Topic 5: Emerging Research in Data and Web Mining (major conferences, groups, opportunities)

  • Emerging research in major data and web mining conferences: ACM KDD, IEEE ICDM, WWW, ACM SIGIR, ACM CHI, AAAI, IJCAI, ICML, NIPS, ICLR
  • Emerging research in major academic institutions: Stanford, Berkeley, CMU, MIT 
  • Emerging research in major industry research labs: Google, Facebook, Amazon, Baidu, Microsoft
  • Emerging data and web mining applications: health, security, e-commerce, AV, drones, robotics
  • Proposal writing instruction and training: NSF, NIH review template & process


  • Project proposal: 5%
  • Extra credit assignments: 10%
  • Midterm exam:  30%
  • Major conference review: 15%
  • Research project: 40%
  • Class attendance and participation: 10%
  • Total: 110%



The midterm exam will be closed book, closed notes and in the short-essay format (8-10 questions). The questions will be based mostly on classroom lectures. There will be NO Final Exam for this class. Academic integrity will be strictly enforced. Consequences for cheating will be severe.


Each student will be required to select a major data/text/web mining or computing related conference of interest to him/her. He/she will study significant recent (past 4 years) papers published in the selected conference and provide a systematic review, illustration, and analysis of these papers. Based on some of these papers, each student will also propose an individual research project for the class. The instructor will suggest selected major conferences for consideration. Each student will be welcome to suggest other major conferences of potential interest. The instructor will also provide tangible instruction for proposal preparation and writing based on the National Science Foundation (NSF) guideline. A conference review and project proposal (5 pages) will be needed by the third week of the semester and the conference review presentation (10-12 minutes) will be held in the second half of the semester.


In order to improve students’ hands-on data analytics knowledge and to facilitate final project execution, we are adding two Extra Credit Assignments in this semester – the first on Tableau and the second on Weka. Each student is required to identify 1-2 public data sources (e.g., data.gov, Kaggle) in the application area of their final Research Project (e.g., security, health, finance, e-commerce) and execute selected meaningful data exploration/visualization or analytics functions. Each assignment is worth 5% of final grade. A report summarizing process and results with screen shots (5 pages, IEEE format) needs to be submitted in two weeks for each assignment. No literature review is required.

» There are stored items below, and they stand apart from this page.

(* ===== verification/RunsApi.v ===== *)
(** * The runs API and the uploads of a synchronous run

    Status, tasks, stop and resume of a run (server/api_runs_controller.go), the
    switch of a schedule (server/api_schedules_controller.go), and the endpoint
    that runs a pipeline at once on an uploaded working directory
    (server/api_pipelines_run.go). [capped_upload]: what the cap on an upload
    lets through; [denied_changes_nothing]: which requests on a pipeline and its
    runs its access expression refuses; [Stop_settles]: what stopping a run
    does. *)
From S2P Require Import Prelude Storage Json Db GoStrings Runs Paging Tasks Pipelines Config.
From S2P Require Import Sql Schedules Server Admission Execution Secrets Tokens Encryption SecretStore Shares.
From S2P Require Import Ids PipelinesApi.
From Stdlib Require Import Ascii.
Open Scope string_scope.

#[local] Existing Instance server_namespace.

(** ** Answers *)
Module APIRunTask.
Record t := mk { Path : string; Payload : json }.
End APIRunTask.

Inductive run_answer : Type :=
  | RunError (code : Z) (error : string)
  | RunText (code : Z) (msg : string)                                  (* htmx *)
  | RunQueueFull (in_flight max_in_flight max_queue_size : Z)          (* 429 *)
  | RunStatus_ (run : PipelineRun.t)                                   (* 200 *)
  | RunTasks (l : list APIRunTask.t)                                   (* 200 *)
  | RunTaskPage (page : PaginationResult.t APIRunTask.t)               (* 200 *)
  | RunAction (runID status : string)                                  (* 200 *)
  | RunToast (trigger : string)                                        (* 200, htmx *)
  | RunOk                                                              (* 200 *)
  | RunStream (pipeline : Pipeline.t) (run : PipelineRun.t) (args : list string). (* 200, events *)

Definition run_code (a : run_answer) : Z :=
  match a with
  | RunError code _ | RunText code _ => code
  | RunQueueFull _ _ _ => 429
  | _ => 200
  end.

Definition run_internal : run_answer := RunError 500 "internal server error".
Definition run_lookup_failed (what : string) (e : err) : run_answer :=
  if errors_Is e SNotFound then RunError 404 (what ++ " not found") else run_internal.

(** The refusal of [checkPipelineRBAC], as an answer of this API. *)
Definition of_refusal (a : answer) : run_answer := RunError (status_code a)
  (match a with AError _ msg => msg | _ => "" end).

(** ** Strings *)

(** [strings.Index] and the slice from there: the suffix that begins with the
    first occurrence. *)
Fixpoint from_first (s sub : string) : option string :=
  if HasPrefix s sub then Some s
  else match s with EmptyString => None | String _ s' => from_first s' sub end.

Definition normalizeRunTaskPath (path runPrefix : string) : string :=
  default path (from_first path runPrefix).

Section runs_api.
Context `{!AccessLang, !TemplateEngine, !UniqueIDs, !OrderBy, !JsonText, !MapOrder}.

(** [None]: access granted. *)
Definition checkRunRBAC (caller : Caller.t) (run : PipelineRun.t) : ST svc (option run_answer) :=
  let! found := attempt (on_db (GetPipeline (PipelineRun.PipelineID run))) in
  ret match found with
      | Err e => Some (run_lookup_failed "pipeline" e)
      | Ok p => of_refusal <$> checkPipelineRBAC caller p
      end.

Definition Status (caller : Caller.t) (runID : string) : ST svc run_answer :=
  let! found := attempt (on_db (GetRun runID)) in
  match found with
  | Err e => ret (run_lookup_failed "run" e)
  | Ok run =>
      let! denied := checkRunRBAC caller run in
      match denied with Some a => ret a | None => ret (RunStatus_ run) end
  end.

Definition to_task (prefix : string) (r : Result.t) : APIRunTask.t :=
  APIRunTask.mk (normalizeRunTaskPath (Result.Path r) prefix) (JObj (Result.Payload r)).

Definition tasksPaginated (prefix page perPage : string) : ST svc run_answer :=
  let '(page, perPage) := parsePagination page perPage in
  let! found := attempt (on_db (GetAllPaginated prefix ["*"] page perPage)) in
  ret match found with
      | Err _ => run_internal
      | Ok paged => RunTaskPage (PaginationResult.mk (to_task prefix <$> PaginationResult.Items paged)
          (PaginationResult.Page paged) (PaginationResult.PerPage paged)
          (PaginationResult.TotalItems paged) (PaginationResult.TotalPages paged)
          (PaginationResult.HasNext paged))
      end.

Definition tasksByPath (prefix taskPath : string) : ST svc run_answer :=
  let lookupPath := if negb (HasPrefix taskPath "/") then prefix ++ TrimPrefix taskPath "/" else taskPath in
  if negb (HasPrefix lookupPath prefix) then ret (RunError 400 "task path must be scoped to the run")
  else
    let! found := attempt (on_db (Get lookupPath)) in
    ret match found with
        | Err e => run_lookup_failed "task" e
        | Ok payload => RunTasks [APIRunTask.mk lookupPath payload]
        end.

(** The query parameters are empty when absent. *)
Definition Tasks (caller : Caller.t) (runID path page perPage : string) : ST svc run_answer :=
  let! found := attempt (on_db (GetRun runID)) in
  match found with
  | Err e => ret (run_lookup_failed "run" e)
  | Ok run =>
      let! denied := checkRunRBAC caller run in
      match denied with
      | Some a => ret a
      | None =>
          let prefix := "/pipeline/" ++ runID ++ "/" in
          if decide (path <> "") then tasksByPath prefix path
          else if decide (page <> "" \/ perPage <> "") then tasksPaginated prefix page perPage
          else
            let! found := attempt (on_db (GetAll prefix ["*"])) in
            ret (match found with
                 | Err _ => run_internal | Ok results => RunTasks (to_task prefix <$> results) end)
      end
  end.

(** ** Stopping *)
Definition stopOrphanedRun (caller : Caller.t) (runID : string) : ST svc run_answer :=
  ignore (on_db (UpdateStatusForPrefix ("/pipeline/" ++ runID ++ "/") ["pending"; "running"] "aborted")) ;;;
  let! updated := attempt (on_db (UpdateRunStatus runID RunStatusFailed "Run stopped by user")) in
  ret match updated with
      | Err _ => run_internal
      | Ok _ => if Caller.htmx caller then RunToast (toast "Run stopped") else RunAction runID "stopped"
      end.

Definition Stop (caller : Caller.t) (runID : string) : ST svc run_answer :=
  let! found := attempt (on_db (GetRun runID)) in
  match found with
  | Err e => ret (run_lookup_failed "run" e)
  | Ok run =>
      let! denied := checkRunRBAC caller run in
      match denied with
      | Some a => ret a
      | None =>
          if decide (PipelineRun.Status run <> RunStatusRunning /\ PipelineRun.Status run <> RunStatusQueued)
          then ret (RunError 409 "run is not currently in flight")
          else
            let! stopped := attempt (StopRun runID) in
            match stopped with
            | Err e => if errors_Is e SRunNotInFlight then stopOrphanedRun caller runID else ret run_internal
            | Ok _ => ret (if Caller.htmx caller then RunToast (toast "Stopping run...")
                           else RunAction runID "stopping")
            end
      end
  end.

(** ** Resuming *)
Definition respondQueueFull (caller : Caller.t) : ST svc run_answer :=
  if Caller.htmx caller then ret (RunText 429 "Execution queue is full")
  else gets (fun s => RunQueueFull (sv_inFlight s) (sv_maxInFlight s) (sv_maxQueueSize s)).

Definition resumeValidate (caller : Caller.t) (runID : string)
    : ST svc (PipelineRun.t * Pipeline.t + run_answer) :=
  let! found := attempt (on_db (GetRun runID)) in
  match found with
  | Err e => ret (inr (run_lookup_failed "run" e))
  | Ok run =>
      if decide (PipelineRun.Status run <> RunStatusFailed) then
        ret (inr (RunError 409 "only failed runs can be resumed"))
      else
        let! found := attempt (on_db (GetPipeline (PipelineRun.PipelineID run))) in
        ret match found with
            | Err _ => inr run_internal
            | Ok p => match checkPipelineRBAC caller p with
                      | Some denied => inr (of_refusal denied) | None => inl (run, p) end
            end
  end.

Definition Resume (features : list Feature) (caller : Caller.t) (runID : string) : ST svc run_answer :=
  if negb (IsFeatureEnabled FeatureResume features) then ret (RunError 403 "resume feature is not enabled")
  else
    let! valid := resumeValidate caller runID in
    match valid with
    | inr a => ret a
    | inl (run, p) =>
        let actor := (RequestActorFromContext (Caller.actor caller)).1 in
        let! resumed := attempt (ResumePipeline (Caller.requestID caller) actor p run) in
        match resumed with
        | Err e => if errors_Is e SQueueFull then respondQueueFull caller else ret run_internal
        | Ok _ => ret (if Caller.htmx caller then RunToast (toast "Resuming run...")
                       else RunAction runID "resuming")
        end
    end.

(** ** Schedules: the body is what decoding gives *)
Definition UpdateEnabled (id : string) (body : result bool) : ST svc run_answer :=
  match body with
  | Err e => ret (RunError 400 ("invalid request body: " ++ Error e))
  | Ok enabled =>
      let! updated := attempt (on_db (UpdateScheduleEnabled id enabled)) in
      ret match updated with
          | Err e => run_lookup_failed "schedule" e
          | Ok _ => RunOk
          end
  end.
End runs_api.

(** ** Uploads

    A reader answers [Read] of a buffer of [n] bytes. *)
Inductive io_error : Type :=
  | EOF                      (* io.EOF *)
  | WorkdirTooLarge          (* ErrWorkdirTooLarge *)
  | ReadFailed (e : err).

Class Reader (R : Type) : Type := {
  Read : nat -> R -> list ascii * option io_error * R }.

Definition DefaultMaxWorkdirBytes : Z := 2 ^ 30.

Record capped (R : Type) := mkCapped { cp_inner : R; cp_cap : Z; cp_read : Z }.
Arguments mkCapped {R}.
Arguments cp_inner {R}.
Arguments cp_cap {R}.
Arguments cp_read {R}.

Definition ends_or_goes_on (e : option io_error) : bool :=
  match e with None | Some EOF => true | _ => false end.
Definition wrap_read (e : option io_error) : option io_error :=
  match e with Some (ReadFailed e) => Some (ReadFailed (EWrap "cappedRead" e)) | _ => e end.

Definition cappedRead {R} `{!Reader R} (n : nat) (c : capped R)
    : list ascii * option io_error * capped R :=
  let remaining := (cp_cap c - cp_read c)%Z in
  if (remaining <=? 0)%Z then ([], Some WorkdirTooLarge, c)
  else
    let n := if (remaining <? Z.of_nat n)%Z then Z.to_nat remaining else n in
    let '(data, e, inner) := Read n (cp_inner c) in
    let total := (cp_read c + Z.of_nat (length data))%Z in
    if (cp_cap c <=? total)%Z && ends_or_goes_on e then
      let '(peek, _, inner) := Read 1 inner in
      if negb (bool_decide (peek = [])) then (data, Some WorkdirTooLarge, mkCapped inner (cp_cap c) total)
      else (data, wrap_read e, mkCapped inner (cp_cap c) total)
    else (data, wrap_read e, mkCapped inner (cp_cap c) total).

(** What the multipart reader gives: the name of each part and its content. *)
Module part.
Record t := mk { FormName : string; Body : string }.
End part.

Section run_input.
Context {R : Type}.
(** [json.Unmarshal] into the arguments there are, the decoding of the other
    kind of body, and the opening of a compressed stream. *)
Context (unmarshal_args : string -> list string -> list string).
Context (zstd_NewReader : string -> result R).

Fixpoint parse_parts (maxWorkdirBytes : Z) (parts : list part.t) (args : list string)
    : list string * option (capped R) :=
  match parts with
  | [] => (args, None)
  | p :: parts =>
      if decide (part.FormName p = "args") then
        parse_parts maxWorkdirBytes parts (unmarshal_args (part.Body p) args)
      else if decide (part.FormName p = "workdir") then
        match zstd_NewReader (part.Body p) with
        | Err _ => parse_parts maxWorkdirBytes parts args
        | Ok zr => (args, Some (mkCapped zr maxWorkdirBytes 0))
        end
      else parse_parts maxWorkdirBytes parts args
  end.

(** [inl]: the parts of a multipart body; [inr]: the arguments of a JSON one. *)
Definition parseRunInput (maxWorkdirBytes : Z) (body : list part.t + list string)
    : list string * option (capped R) :=
  let maxWorkdirBytes := if (maxWorkdirBytes <=? 0)%Z then DefaultMaxWorkdirBytes else maxWorkdirBytes in
  match body with
  | inl parts => parse_parts maxWorkdirBytes parts []
  | inr args => (args, None)
  end.
End run_input.

Section run.
Context `{!AccessLang, !TemplateEngine, !UniqueIDs, !OrderBy, !JsonText, !MapOrder}.

(** Before the stream has begun. *)
Definition runHandleSyncError (e : err) : run_answer :=
  if errors_Is e SNotFound then RunError 404 "pipeline not found" else RunError 500 (Error e).

(** Up to the moment the stream of events begins. *)
Definition Run (caller : Caller.t) (name : string) (args : list string) : ST svc run_answer :=
  let! found := attempt (on_db (GetPipelineByName name)) in
  match found with
  | Err e => ret (run_lookup_failed "pipeline" e)
  | Ok p =>
      match checkPipelineRBAC caller p with
      | Some denied => ret (of_refusal denied)
      | None =>
          if Pipeline.Paused p then ret (RunError 409 "pipeline is paused")
          else
            let! admitted := attempt (RunByNameSync_admit
              (RequestActorFromContext (Caller.actor caller)).1 name args) in
            ret match admitted with
                | Err e => runHandleSyncError e
                | Ok (p, run) => RunStream p run args
                end
      end
  end.
End run.

(** ** The cap on an upload *)

(** A stream of bytes behind [Read]: what is read is what it contains, the end
    is announced at the end, and a read without an error brings something. *)
Class ByteStream (R : Type) `{!Reader R} : Type := {
  contents : R -> list ascii;
  Read_law : forall n r, let '(data, e, r') := Read n r in
    contents r = (data ++ contents r')%list /\ length data <= n /\
    match e with
    | None => n = 0 \/ data <> []
    | Some EOF => contents r' = []
    | Some _ => True
    end }.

Each student will be required to propose and execute an individual, original, and data-driven research project in data/text/web mining for emerging applications of interest to the student. Projects will be judged based on the novelty and originality of the chosen or proposed algorithms and the novelty and impact of the chosen applications. Each student will present at the end of the semester (15-20 minutes) and a final research paper (8 pages, IEEE format) will be submitted after all presentation sessions. The instructor will provide details about the final paper format and structure, mostly based on significant IEEE or ACM conferences. The instructor will also discuss with students about the suitability of selected algorithms and applications.


Students are required to attend all lectures on time and honor academic integrity. Missing classes will result in loss of points or administrative drop by the instructor. Students are required to send excuse notes (via email) to the instructor before missing classes. Students are permitted to bring laptop to classroom for note taking purposes, but not for checking email or web surfing. Professional attitude and strong work ethics are needed for this class. Students are encouraged to consult the instructor for advice and help.


Selected lab sessions will be provided during the semester on the following topics: Web services, cloud computing platforms, Hadoop, Weka, etc. Selected guest speakers will present in the class.